◆ **SOURCE MATERIAL**

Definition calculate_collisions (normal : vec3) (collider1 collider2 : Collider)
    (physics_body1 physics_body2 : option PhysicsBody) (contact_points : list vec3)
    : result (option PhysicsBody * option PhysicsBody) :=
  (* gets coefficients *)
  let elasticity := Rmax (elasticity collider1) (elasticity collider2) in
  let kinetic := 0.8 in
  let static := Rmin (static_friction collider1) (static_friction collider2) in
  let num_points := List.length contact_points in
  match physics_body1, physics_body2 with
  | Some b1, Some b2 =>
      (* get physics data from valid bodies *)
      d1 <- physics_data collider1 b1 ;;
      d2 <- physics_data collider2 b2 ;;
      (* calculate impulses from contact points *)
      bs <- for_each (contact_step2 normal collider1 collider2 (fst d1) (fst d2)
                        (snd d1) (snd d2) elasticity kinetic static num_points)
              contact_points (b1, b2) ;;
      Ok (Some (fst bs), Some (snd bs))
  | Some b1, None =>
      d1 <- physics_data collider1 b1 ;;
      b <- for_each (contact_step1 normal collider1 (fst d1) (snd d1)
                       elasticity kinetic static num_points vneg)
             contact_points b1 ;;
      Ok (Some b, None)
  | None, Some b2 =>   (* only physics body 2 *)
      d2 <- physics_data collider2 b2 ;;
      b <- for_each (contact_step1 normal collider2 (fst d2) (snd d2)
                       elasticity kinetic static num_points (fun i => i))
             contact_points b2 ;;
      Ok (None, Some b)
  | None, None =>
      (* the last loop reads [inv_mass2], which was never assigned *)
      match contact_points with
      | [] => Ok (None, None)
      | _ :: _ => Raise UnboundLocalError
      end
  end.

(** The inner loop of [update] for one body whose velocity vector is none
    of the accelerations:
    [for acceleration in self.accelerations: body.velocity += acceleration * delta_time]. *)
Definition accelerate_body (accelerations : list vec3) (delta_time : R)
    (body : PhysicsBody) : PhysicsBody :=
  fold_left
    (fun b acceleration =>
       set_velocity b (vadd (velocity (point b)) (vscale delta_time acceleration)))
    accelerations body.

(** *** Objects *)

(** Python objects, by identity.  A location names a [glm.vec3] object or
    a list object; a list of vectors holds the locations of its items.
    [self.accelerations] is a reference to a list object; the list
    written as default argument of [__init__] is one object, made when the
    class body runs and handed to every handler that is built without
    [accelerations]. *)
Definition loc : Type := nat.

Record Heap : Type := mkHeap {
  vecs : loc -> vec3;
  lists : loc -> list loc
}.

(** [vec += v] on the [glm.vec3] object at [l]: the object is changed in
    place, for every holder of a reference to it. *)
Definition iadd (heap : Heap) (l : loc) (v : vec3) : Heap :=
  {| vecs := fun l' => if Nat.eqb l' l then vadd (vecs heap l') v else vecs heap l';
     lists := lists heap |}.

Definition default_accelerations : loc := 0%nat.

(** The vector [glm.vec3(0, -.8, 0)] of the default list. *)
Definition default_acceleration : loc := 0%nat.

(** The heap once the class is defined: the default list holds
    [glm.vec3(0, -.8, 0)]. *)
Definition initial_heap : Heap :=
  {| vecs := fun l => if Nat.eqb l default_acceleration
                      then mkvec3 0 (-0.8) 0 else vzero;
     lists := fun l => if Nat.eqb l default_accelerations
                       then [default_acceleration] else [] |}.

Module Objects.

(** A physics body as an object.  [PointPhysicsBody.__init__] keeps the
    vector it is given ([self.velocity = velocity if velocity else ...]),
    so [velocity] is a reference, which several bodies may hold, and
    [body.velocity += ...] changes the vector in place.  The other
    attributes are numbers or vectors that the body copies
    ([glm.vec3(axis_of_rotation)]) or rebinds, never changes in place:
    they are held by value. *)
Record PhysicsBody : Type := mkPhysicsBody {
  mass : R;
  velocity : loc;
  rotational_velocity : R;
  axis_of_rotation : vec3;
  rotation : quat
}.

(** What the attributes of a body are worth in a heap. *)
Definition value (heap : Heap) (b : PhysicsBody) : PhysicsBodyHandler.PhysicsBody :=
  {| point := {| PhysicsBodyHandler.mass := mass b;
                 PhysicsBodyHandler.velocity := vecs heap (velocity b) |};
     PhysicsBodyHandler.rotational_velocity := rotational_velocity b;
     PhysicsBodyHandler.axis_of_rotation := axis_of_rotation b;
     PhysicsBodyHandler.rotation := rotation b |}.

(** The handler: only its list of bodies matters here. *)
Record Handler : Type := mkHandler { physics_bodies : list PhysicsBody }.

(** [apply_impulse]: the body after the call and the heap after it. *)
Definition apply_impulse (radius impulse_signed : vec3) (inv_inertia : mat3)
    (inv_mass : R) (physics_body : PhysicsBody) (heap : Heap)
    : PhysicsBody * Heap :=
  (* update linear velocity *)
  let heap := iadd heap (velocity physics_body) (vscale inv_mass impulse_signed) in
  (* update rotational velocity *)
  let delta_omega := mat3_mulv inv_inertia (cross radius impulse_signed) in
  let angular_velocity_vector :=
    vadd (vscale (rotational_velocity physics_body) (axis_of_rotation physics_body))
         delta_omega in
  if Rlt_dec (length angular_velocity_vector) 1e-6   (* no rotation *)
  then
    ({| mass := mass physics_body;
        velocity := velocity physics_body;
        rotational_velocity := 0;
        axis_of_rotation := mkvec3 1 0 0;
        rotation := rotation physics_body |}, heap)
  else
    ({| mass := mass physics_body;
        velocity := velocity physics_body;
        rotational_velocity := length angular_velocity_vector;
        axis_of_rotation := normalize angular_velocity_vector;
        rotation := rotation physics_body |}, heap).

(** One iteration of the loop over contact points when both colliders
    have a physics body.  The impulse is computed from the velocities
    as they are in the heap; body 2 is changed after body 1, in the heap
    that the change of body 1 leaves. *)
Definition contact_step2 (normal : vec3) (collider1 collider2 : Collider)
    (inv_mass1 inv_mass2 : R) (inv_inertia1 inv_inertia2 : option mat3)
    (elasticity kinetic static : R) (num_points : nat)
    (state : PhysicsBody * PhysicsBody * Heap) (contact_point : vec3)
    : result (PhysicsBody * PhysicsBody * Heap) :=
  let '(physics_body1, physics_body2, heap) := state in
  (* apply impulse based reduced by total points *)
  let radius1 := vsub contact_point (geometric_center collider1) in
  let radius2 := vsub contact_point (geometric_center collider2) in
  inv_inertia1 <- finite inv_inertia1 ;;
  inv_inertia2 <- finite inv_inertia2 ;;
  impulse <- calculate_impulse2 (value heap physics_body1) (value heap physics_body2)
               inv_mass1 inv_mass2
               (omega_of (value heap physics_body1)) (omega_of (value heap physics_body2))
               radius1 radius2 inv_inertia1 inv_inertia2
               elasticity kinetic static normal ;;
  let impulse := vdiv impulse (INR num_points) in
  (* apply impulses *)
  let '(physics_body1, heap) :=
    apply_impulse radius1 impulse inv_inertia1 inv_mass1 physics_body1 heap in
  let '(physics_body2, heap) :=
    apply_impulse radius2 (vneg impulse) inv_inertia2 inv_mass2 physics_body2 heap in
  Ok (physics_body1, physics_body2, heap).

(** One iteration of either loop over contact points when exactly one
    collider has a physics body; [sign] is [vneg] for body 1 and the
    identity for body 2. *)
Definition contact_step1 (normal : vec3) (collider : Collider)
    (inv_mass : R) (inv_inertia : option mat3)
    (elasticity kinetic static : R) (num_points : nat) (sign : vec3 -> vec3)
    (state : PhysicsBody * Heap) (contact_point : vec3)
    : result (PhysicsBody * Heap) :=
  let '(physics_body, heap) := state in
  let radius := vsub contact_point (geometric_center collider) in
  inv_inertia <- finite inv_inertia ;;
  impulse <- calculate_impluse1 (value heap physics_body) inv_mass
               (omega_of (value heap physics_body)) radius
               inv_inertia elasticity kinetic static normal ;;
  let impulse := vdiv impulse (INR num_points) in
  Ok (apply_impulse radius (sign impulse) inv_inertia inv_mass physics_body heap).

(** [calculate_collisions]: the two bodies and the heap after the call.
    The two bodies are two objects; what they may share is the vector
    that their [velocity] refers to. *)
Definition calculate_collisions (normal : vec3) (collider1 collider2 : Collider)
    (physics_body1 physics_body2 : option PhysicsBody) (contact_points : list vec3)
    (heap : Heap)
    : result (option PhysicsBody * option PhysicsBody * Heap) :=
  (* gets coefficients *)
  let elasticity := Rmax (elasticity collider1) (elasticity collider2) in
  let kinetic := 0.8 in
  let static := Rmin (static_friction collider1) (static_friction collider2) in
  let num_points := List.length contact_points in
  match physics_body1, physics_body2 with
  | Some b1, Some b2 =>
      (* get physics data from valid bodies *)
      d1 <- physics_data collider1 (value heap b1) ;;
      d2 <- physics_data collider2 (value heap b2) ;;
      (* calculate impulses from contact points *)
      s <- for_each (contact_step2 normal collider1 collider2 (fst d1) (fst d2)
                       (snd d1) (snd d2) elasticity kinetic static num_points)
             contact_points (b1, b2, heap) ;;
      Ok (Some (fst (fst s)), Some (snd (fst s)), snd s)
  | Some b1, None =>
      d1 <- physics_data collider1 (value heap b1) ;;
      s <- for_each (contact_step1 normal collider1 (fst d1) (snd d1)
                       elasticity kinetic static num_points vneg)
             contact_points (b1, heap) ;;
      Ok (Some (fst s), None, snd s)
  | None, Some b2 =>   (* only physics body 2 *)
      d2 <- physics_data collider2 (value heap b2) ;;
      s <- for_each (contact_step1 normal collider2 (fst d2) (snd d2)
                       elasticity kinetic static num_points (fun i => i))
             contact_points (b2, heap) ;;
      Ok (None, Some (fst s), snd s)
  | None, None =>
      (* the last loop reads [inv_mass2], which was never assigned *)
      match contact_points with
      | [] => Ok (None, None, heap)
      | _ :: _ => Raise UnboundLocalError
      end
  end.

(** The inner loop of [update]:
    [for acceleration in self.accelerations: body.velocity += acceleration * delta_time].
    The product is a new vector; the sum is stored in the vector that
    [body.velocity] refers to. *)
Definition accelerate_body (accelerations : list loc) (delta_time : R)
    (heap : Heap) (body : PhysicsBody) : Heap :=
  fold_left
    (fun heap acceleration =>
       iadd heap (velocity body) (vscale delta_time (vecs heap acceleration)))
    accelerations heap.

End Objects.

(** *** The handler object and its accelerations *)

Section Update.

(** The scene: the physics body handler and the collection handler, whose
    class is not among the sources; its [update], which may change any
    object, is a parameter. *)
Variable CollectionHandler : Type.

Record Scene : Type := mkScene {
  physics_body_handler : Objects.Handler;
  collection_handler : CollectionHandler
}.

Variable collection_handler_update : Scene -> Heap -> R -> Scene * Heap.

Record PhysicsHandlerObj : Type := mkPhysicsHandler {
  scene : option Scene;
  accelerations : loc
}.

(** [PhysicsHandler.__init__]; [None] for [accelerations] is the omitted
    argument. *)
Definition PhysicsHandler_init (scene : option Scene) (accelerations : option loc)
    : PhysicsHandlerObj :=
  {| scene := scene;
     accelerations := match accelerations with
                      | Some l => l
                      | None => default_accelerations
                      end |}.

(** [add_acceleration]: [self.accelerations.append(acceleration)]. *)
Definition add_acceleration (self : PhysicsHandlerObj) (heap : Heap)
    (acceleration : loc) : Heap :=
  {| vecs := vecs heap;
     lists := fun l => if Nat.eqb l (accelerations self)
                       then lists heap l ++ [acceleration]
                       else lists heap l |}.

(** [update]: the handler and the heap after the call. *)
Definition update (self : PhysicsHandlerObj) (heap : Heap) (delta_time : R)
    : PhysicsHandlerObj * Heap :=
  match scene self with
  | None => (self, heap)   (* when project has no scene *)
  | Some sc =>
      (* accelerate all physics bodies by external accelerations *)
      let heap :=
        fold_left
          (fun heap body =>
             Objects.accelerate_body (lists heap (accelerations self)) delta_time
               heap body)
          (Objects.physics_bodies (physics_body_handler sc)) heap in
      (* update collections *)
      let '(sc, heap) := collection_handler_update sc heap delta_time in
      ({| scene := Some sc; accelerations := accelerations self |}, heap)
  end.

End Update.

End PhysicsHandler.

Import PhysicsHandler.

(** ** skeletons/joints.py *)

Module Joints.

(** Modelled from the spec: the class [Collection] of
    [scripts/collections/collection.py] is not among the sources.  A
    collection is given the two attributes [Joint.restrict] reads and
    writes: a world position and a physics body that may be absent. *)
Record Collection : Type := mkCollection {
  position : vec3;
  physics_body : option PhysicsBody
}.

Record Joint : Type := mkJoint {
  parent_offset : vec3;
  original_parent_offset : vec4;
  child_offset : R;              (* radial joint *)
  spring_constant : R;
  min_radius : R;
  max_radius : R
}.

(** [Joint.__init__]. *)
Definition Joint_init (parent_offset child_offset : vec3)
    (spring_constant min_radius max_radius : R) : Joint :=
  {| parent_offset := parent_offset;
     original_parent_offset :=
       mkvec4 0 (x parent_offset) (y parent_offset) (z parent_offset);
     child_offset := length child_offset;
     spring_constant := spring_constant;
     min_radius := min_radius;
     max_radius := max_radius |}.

◆ **TASK TO CARRY OUT**
Set down, exactly as they stand above, the lines starting with the line with "End Objects." and going on through the line with "physics_body_handler : Objects.Handler;", and no others.

◆ **RESPONSE TO THE TASK**
End Objects.

(** *** The handler object and its accelerations *)

Section Update.

(** The scene: the physics body handler and the collection handler, whose
    class is not among the sources; its [update], which may change any
    object, is a parameter. *)
Variable CollectionHandler : Type.

Record Scene : Type := mkScene {
  physics_body_handler : Objects.Handler;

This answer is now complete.